START Exercise data
(** Dequeuing the path at the front. *)
Lemma bfs_pop_inv st deq L p rest u ns :
  BInv G start st deq [] L →
  bfs_queue st = p :: rest → last p = Some u →
  neighbors G u = Ret ns →
  ∃ L', BInv G start
          {| bfs_visited := bfs_visited st; bfs_queue := rest;
             bfs_visited_order := bfs_visited_order st |}
          (deq ++ [u]) (sorted ns) L' ∧
        length p = S L' ∧ path_from_to G start u p ∧ NoDup p ∧
        (∀ y, y ∈ p → y ∈ bfs_visited st).
Proof.
  intros HI Hq Hlast Hns. binv_fields HI.
  destruct (Hpaths p) as (u' & Hp & Hnd & Hpv & Hmin); [rewrite Hq; by left|].
  assert (u' = u) as ->.
  { destruct Hp as (_ & _ & Hl). rewrite Hlast in Hl. by injection Hl. }
  assert (∃ L' A' B', rest = A' ++ B' ∧ length p = S L' ∧
            (∀ a, a ∈ A' → length a = S L') ∧
            (∀ b, b ∈ B' → length b = S (S L'))) as
    (L' & A' & B' & Hrest & Hlen & HA' & HB').
  { rewrite Hq in HAB. destruct A as [|a A]; simpl in HAB.
    - exists (S L), rest, []. rewrite app_nil_r.
      split; [done|]. split; [apply HB; rewrite <- HAB; by left|].
      split; [|by intros b ?%elem_of_nil].
      intros a Ha. apply HB. rewrite <- HAB. by right.
    - injection HAB as <- ->. exists L, A, B.
      split; [done|]. split; [apply HA; by left|].
      split; [|done]. intros a' Ha'. apply HA. by right. }
  exists L'. split; [|done]. constructor; simpl.
  - rewrite Hord, Hq. unfold lasts. simpl. rewrite Hlast.
    by rewrite <- app_assoc.
  - done.
  - done.
  - intros p' Hp'. apply Hpaths. rewrite Hq. by right.
  - by exists A', B'.
  - intros x y Hx Hxy. apply elem_of_app in Hx as [Hx|Hx].
    + destruct (Hcl x y Hx Hxy) as [?|[_ Hnil]]; [by left|].
      by apply elem_of_nil in Hnil.
    + apply list_elem_of_singleton in Hx as ->. right.
      split; [apply last_snoc|].
      apply elem_of_sorted. by apply (neighbors_spec _ _ _ _ Hns).
  - intros x n _ Hl Hwalk. rewrite last_snoc in Hl. injection Hl as <-.
    specialize (Hmin n Hwalk). lia.
Qed.

Lemma bfs_init_inv : BInv G start (bfs_init start) [] [] 0.
Proof.
  constructor; simpl.
  - done.
  - intros x. by rewrite elem_of_singleton, list_elem_of_singleton.
  - by apply elem_of_singleton.
  - intros p ->%list_elem_of_singleton. exists start.
    split; [done|]. split; [apply NoDup_singleton|]. split.
    + intros y ->%list_elem_of_singleton. by apply elem_of_singleton.
    + intros n _. simpl. lia.
  - exists [[start]], []. split; [done|]. split.
    + by intros a ->%list_elem_of_singleton.
    + by intros b ?%elem_of_nil.
  - intros u v Hu. by apply elem_of_nil in Hu.
  - done.
Qed.

(** When the queue is empty every vertex reachable from [start] has been
    dequeued. *)
Lemma BInv_final_reach st deq L t n :
  BInv G start st deq [] L → bfs_queue st = [] →
  nx_walk G start t n → t ∈ deq.
Proof.
  intros HI Hq.
  assert (∀ x, x ∈ bfs_visited st ↔ x ∈ deq) as Hvis.
  { intros x. rewrite (b_visited _ _ _ _ _ _ HI), (b_order _ _ _ _ _ _ HI), Hq.
    simpl. by rewrite app_nil_r. }
  induction 1 as [|u v n _ IH Hadj].
  - apply Hvis, (b_start _ _ _ _ _ _ HI).
  - destruct (b_closed _ _ _ _ _ _ HI u v IH Hadj) as [?|[_ Hnil]].
    + by apply Hvis.
    + by apply elem_of_nil in Hnil.
Qed.

(** What the main loop returns, when it returns. *)
Lemma bfs_loop_correct goal fuel :
  ∀ st deq L res order deq',
    BInv G start st deq [] L → goal ∉ deq →
    bfs_loop fuel G goal st deq = Some (Ret (res, order, deq')) →
    (∃ rest, order = deq' ++ rest ∧ (res = None → rest = [])) ∧
    match res with
    | Some path =>
        path_from_to G start goal path ∧ NoDup path ∧
        ∀ n, nx_walk G start goal n → (length path ≤ S n)%nat
    | None => ∀ n, ¬ nx_walk G start goal n
    end.
Proof.
  induction fuel as [|fuel IH]; intros st deq L res order deq' HI Hgoal;
    [done|].
  simpl. destruct (bfs_queue st) as [|p rest] eqn:Hq.
  - intros [= <- <- <-]. split.
    + exists []. rewrite (b_order _ _ _ _ _ _ HI), Hq. simpl.
      by rewrite !app_nil_r.
    + intros n Hwalk. apply Hgoal.
      by eapply BInv_final_reach.
  - destruct (b_paths _ _ _ _ _ _ HI p) as (u & Hp & Hnd & Hpv & Hmin);
      [rewrite Hq; by left|].
    pose proof Hp as (_ & _ & Hlast). rewrite Hlast.
    destruct (decide (u = goal)) as [->|Hne].
    + intros [= <- <- <-]. split; [|done].
      exists (lasts rest). split; [|done].
      rewrite (b_order _ _ _ _ _ _ HI), Hq. unfold lasts. simpl.
      rewrite Hlast. by rewrite <- app_assoc.
    + destruct (neighbors G u) as [ns|e] eqn:Hns; [|done].
      destruct (bfs_pop_inv _ _ _ _ _ _ _ HI Hq Hlast Hns)
        as (L' & HI1 & Hlen & _).
      apply (IH _ _ L').
      * apply bfs_for_inv; try done.
        intros v Hv. apply (neighbors_spec _ _ _ _ Hns).
        by apply elem_of_sorted.
      * intros Hin. apply elem_of_app in Hin as [?|Hin]; [done|].
        apply list_elem_of_singleton in Hin. by subst.
Qed.

End bfs_invariant.

(** ** NetworkX graphs are closed *)

Lemma adjacent_nbrs G u v : adjacent G u v ↔ v ∈ nbrs G u.
Proof.
  unfold adjacent, nbrs. destruct (G !! u) as [m|]; simpl.
  - naive_solver.
  - rewrite dom_empty_L. split; [by intros (m & ? & _)|by intros ?%elem_of_empty].
Qed.

Lemma nx_add_node_default n G x :
  default ∅ (nx_add_node n G !! x) = default ∅ (G !! x).
Proof.
  unfold nx_add_node. destruct (G !! n) eqn:Hn; [done|].
  destruct (decide (n = x)) as [->|Hne].
  - by rewrite lookup_insert_eq, Hn.
  - by rewrite lookup_insert_ne.
Qed.
Definition extract_mesh (obj : AssetObject) (output_dir : string)
  : Py bool :=
  let* data := eval (read obj) in
  try_except
    (let name :=
       safe_filename
         (str_or (m_Name data) ("mesh_" +:+ str_of_Z (path_id obj))) in
     let outpath := os_path_join output_dir (name +:+ ".obj") in
     let* taken := path_exists outpath in
     let outpath :=
       if taken then
         os_path_join output_dir
           (name +:+ "_" +:+ str_of_Z (path_id obj) +:+ ".obj")
       else outpath in
     let* mesh_data := eval (export data) in
     if negb (bool_decide (mesh_data = "")) then
       write_text outpath mesh_data >>
       ret true
     else ret false)
    (fun _ => ret false).

(** The extension chosen from the first bytes of a sample. *)
Definition audio_ext (audio_data : bytes) : string :=
  if bool_decide (take 4 audio_data = b "OggS") then ".ogg"
  else if bool_decide (take 4 audio_data = b "RIFF") then ".wav"
  else if bool_decide (take 2 audio_data = [xff; xfb])
          || bool_decide (take 3 audio_data = b "ID3") then ".mp3"
  else ".wav".

Definition extract_audioclip (obj : AssetObject) (output_dir : string)
  : Py bool :=
  let* data := eval (read obj) in
  try_except
    (let* samples := eval (samples data) in
     if negb (bool_decide (samples = [])) then
       for_each samples (fun '(name_str, audio_data) =>
         let name :=
           safe_filename
             (str_or name_str ("audio_" +:+ str_of_Z (path_id obj))) in
         let ext := audio_ext audio_data in
         let outpath := os_path_join output_dir (name +:+ ext) in
         let* taken := path_exists outpath in
         let outpath :=
           if taken then
             os_path_join output_dir
               (name +:+ "_" +:+ str_of_Z (path_id obj) +:+ ext)
           else outpath in
         write_file outpath audio_data) >>
       ret true
     else ret false)
    (fun _ => ret false).

Definition extract_textasset (obj : AssetObject) (output_dir : string)
  : Py bool :=
  let* data := eval (read obj) in
  try_except
    (let name :=
       safe_filename
         (str_or (m_Name data) ("text_" +:+ str_of_Z (path_id obj))) in
     let script := m_Script data in
     match script with
     | ScriptStr text =>
         let outpath := os_path_join output_dir (name +:+ ".txt") in
         let* taken := path_exists outpath in
         let outpath :=
           if taken then
             os_path_join output_dir
               (name +:+ "_" +:+ str_of_Z (path_id obj) +:+ ".txt")
           else outpath in
         write_text outpath text >>
         ret true
     | ScriptUnencodable =>
         let outpath := os_path_join output_dir (name +:+ ".txt") in
         let* taken := path_exists outpath in
         let outpath :=
           if taken then
             os_path_join output_dir
               (name +:+ "_" +:+ str_of_Z (path_id obj) +:+ ".txt")
           else outpath in
         write_unencodable outpath >>
         ret true
     | ScriptBytes raw =>
         let outpath := os_path_join output_dir (name +:+ ".bytes") in
         let* taken := path_exists outpath in
         let outpath :=
           if taken then
             os_path_join output_dir
               (name +:+ "_" +:+ str_of_Z (path_id obj) +:+ ".bytes")
           else outpath in
         write_file outpath raw >>
         ret true
     end)
    (fun _ => ret false).
(** One step of [generate_units]: one loop-header test followed, when the
    loop goes on, by one execution of the loop body.  [get_status] is what
    [unit.get_status()] answers at that moment. *)
Definition step (get_status : Unit → AssignmentState) (g : Generator)
  : Generator * list Event :=
  let '(t, frame) := g in
  match frame with
  | ReapLoop i n =>
      if decide (i < n)%nat then
        match launched_units t !! i with
        | None => ((t, Raised IndexError), [])
        | Some unit =>
            let status := get_status unit in
            if bool_decide (status ≠ LAUNCHED) && bool_decide (status ≠ ASSIGNED) then
              ((mkTaskLauncher (max_num_concurrent_units t)
                               (delete i (launched_units t))
                               (unlaunched_units t),
                ReapLoop (S i) n), [Popped unit status])
            else ((t, ReapLoop (S i) n), [])
        end
      else
        let num_avail_units :=
          (max_num_concurrent_units t - Z.of_nat (length (launched_units t)))%Z in
        ((t, LaunchLoop 0 (length (unlaunched_units t)) num_avail_units), [])
  | LaunchLoop i n num_avail_units =>
      if decide (i < n)%nat then
        if decide (Z.of_nat i < num_avail_units)%Z then
          match unlaunched_units t !! i with
          | None => ((t, Raised IndexError), [])
          | Some unit =>
              ((mkTaskLauncher (max_num_concurrent_units t)
                               (launched_units t ++ [unit])
                               (delete i (unlaunched_units t)),
                LaunchLoop (S i) n num_avail_units), [Yielded unit])
          end
        else ((t, end_of_pass t), [])
      else ((t, end_of_pass t), [])
  | Returned => ((t, Returned), [])
  | Raised e => ((t, Raised e), [])
  end.

(** The generator object a call of [generate_units] returns: nothing has run
    yet, and the first pass will enter its reap loop. *)
Definition generate_units (t : TaskLauncher) : Generator :=
  (t, ReapLoop 0 (length (launched_units t))).

(** An execution: the generator takes one step per element of [envs], each
    being the statuses of the units at that moment. *)
Fixpoint run (envs : list (Unit → AssignmentState)) (g : Generator)
  : Generator * list Event :=
  match envs with
  | [] => (g, [])
  | get_status :: envs' =>
      let '(g1, out1) := step get_status g in
      let '(g2, out2) := run envs' g1 in
      (g2, out1 ++ out2)
  end.

Definition yielded (out : list Event) : list Unit :=
  omap (λ e, match e with Yielded u => Some u | Popped _ _ => None end) out.

Definition popped (out : list Event) : list (Unit * AssignmentState) :=
  omap (λ e, match e with Popped u s => Some (u, s) | Yielded _ => None end) out.

(** [_launch_limited_units]: [unit.launch(url)] for every unit the generator
    yields, in the order of the yields. *)
Definition _launch_limited_units (url : string)
    (envs : list (Unit → AssignmentState)) (t : TaskLauncher)
  : list (Unit * string) :=
  (λ unit, (unit, url)) <$> yielded (run envs (generate_units t)).2.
END Exercise data
Aim of the exercise.
For each line above that carries the word "IndexError", copy it out.

Response area.
        | None => ((t, Raised IndexError), [])
          | None => ((t, Raised IndexError), [])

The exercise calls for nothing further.